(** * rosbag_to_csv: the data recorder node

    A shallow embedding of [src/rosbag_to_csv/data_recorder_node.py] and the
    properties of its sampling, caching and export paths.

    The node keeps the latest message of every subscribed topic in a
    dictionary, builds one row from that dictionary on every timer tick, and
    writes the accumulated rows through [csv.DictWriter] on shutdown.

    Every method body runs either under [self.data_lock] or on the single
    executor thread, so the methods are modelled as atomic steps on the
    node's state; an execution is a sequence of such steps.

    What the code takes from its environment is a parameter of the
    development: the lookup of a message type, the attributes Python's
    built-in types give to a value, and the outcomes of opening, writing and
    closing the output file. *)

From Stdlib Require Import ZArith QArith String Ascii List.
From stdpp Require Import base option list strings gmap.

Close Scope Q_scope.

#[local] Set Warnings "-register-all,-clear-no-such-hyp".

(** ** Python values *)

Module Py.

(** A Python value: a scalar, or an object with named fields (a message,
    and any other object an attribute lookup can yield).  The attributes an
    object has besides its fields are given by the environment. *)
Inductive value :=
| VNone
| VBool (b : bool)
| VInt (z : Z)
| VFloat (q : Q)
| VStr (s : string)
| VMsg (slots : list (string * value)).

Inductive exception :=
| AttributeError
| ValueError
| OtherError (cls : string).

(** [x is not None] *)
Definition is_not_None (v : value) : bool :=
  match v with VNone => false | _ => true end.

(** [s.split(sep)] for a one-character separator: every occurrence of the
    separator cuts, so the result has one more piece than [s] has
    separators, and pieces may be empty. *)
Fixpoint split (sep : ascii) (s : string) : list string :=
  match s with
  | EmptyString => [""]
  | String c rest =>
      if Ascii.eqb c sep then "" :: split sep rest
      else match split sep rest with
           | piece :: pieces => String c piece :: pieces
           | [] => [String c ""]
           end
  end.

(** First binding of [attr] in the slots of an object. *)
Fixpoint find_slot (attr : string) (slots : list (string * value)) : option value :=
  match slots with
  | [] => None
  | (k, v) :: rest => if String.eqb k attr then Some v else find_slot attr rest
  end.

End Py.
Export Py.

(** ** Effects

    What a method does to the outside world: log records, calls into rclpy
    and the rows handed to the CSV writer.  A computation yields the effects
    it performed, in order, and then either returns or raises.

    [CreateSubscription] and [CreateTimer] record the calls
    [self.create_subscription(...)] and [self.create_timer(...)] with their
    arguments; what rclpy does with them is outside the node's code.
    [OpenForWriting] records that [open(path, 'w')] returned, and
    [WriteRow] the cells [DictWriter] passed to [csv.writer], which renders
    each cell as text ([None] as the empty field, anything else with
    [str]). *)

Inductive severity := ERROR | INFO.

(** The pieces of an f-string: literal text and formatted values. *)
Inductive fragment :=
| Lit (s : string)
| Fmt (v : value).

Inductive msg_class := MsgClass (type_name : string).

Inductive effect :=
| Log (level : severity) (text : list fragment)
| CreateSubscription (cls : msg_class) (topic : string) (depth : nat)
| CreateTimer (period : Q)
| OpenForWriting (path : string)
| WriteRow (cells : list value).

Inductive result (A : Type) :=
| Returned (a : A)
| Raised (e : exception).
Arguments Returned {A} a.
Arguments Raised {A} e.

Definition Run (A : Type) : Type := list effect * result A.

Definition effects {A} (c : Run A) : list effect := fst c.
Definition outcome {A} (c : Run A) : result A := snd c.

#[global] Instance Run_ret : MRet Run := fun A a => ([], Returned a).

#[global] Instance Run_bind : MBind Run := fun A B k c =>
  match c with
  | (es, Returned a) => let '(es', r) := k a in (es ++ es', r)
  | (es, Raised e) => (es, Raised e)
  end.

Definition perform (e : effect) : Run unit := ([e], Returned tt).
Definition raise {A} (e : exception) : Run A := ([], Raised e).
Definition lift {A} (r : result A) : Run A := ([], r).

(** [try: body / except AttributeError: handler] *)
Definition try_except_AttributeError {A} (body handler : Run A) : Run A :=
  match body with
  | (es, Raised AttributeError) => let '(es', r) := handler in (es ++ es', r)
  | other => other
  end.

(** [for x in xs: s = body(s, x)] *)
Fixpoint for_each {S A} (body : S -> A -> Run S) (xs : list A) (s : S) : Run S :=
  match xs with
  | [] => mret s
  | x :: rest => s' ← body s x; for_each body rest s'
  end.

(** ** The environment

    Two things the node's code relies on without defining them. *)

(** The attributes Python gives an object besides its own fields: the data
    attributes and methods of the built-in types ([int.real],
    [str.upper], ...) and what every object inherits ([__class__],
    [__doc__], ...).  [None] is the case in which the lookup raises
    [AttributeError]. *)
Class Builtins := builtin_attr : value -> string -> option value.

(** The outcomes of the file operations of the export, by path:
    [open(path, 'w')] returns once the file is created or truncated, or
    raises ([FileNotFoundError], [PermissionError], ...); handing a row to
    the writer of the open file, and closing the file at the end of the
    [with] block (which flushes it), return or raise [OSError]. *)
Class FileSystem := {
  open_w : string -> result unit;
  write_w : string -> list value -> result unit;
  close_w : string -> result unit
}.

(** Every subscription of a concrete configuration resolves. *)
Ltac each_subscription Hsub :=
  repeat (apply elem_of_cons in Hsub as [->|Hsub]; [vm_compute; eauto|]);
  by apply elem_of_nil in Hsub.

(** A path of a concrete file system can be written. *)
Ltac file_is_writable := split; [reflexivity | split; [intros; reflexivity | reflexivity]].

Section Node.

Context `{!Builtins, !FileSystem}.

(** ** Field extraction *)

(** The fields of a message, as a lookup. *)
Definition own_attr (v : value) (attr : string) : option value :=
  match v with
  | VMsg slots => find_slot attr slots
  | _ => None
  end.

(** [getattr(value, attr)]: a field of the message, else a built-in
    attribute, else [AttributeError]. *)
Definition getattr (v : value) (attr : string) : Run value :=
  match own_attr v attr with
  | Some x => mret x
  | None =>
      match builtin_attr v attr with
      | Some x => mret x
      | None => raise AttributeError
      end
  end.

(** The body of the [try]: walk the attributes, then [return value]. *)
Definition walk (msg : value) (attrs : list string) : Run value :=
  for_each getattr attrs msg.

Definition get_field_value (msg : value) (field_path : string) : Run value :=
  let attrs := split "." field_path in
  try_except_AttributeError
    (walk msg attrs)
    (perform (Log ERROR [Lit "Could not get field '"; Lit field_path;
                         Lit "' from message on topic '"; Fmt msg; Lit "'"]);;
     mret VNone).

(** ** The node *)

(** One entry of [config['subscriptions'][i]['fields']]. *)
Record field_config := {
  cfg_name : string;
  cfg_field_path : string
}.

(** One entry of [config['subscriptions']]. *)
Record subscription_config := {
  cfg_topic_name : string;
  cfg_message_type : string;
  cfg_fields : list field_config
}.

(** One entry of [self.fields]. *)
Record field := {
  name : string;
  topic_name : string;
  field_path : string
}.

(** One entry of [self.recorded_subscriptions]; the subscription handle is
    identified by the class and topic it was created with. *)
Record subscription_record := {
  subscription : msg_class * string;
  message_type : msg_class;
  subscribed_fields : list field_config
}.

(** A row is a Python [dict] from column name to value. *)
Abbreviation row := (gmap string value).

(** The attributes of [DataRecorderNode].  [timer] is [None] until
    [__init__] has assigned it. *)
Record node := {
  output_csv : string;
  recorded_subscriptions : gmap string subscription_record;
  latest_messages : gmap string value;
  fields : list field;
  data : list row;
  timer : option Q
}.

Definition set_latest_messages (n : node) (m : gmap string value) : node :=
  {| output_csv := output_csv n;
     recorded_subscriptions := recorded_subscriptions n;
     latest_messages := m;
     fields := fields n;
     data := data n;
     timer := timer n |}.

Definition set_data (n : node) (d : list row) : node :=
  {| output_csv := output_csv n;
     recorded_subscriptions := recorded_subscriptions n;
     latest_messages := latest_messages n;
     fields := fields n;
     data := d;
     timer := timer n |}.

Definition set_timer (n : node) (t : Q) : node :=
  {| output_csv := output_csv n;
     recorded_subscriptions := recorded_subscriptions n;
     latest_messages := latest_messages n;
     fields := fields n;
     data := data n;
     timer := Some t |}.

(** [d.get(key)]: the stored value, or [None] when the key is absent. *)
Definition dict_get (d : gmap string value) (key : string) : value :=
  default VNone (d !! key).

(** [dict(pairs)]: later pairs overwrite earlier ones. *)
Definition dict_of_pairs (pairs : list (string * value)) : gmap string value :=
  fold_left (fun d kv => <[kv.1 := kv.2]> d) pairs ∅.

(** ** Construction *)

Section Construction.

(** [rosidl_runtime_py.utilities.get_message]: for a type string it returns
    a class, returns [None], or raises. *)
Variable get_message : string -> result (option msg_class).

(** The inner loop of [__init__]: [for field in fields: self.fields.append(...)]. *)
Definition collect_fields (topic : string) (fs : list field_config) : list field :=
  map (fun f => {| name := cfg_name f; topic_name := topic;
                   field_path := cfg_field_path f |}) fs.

Assignment: Within the material above, transcribe exactly the lines that run from the line holding "the writer of" through the line holding "Definition own_attr (v".

Completed task:
    the writer of the open file, and closing the file at the end of the
    [with] block (which flushes it), return or raise [OSError]. *)
Class FileSystem := {
  open_w : string -> result unit;
  write_w : string -> list value -> result unit;
  close_w : string -> result unit
}.

(** Every subscription of a concrete configuration resolves. *)
Ltac each_subscription Hsub :=
  repeat (apply elem_of_cons in Hsub as [->|Hsub]; [vm_compute; eauto|]);
  by apply elem_of_nil in Hsub.

(** A path of a concrete file system can be written. *)
Ltac file_is_writable := split; [reflexivity | split; [intros; reflexivity | reflexivity]].

Section Node.

Context `{!Builtins, !FileSystem}.

(** ** Field extraction *)

(** The fields of a message, as a lookup. *)
Definition own_attr (v : value) (attr : string) : option value :=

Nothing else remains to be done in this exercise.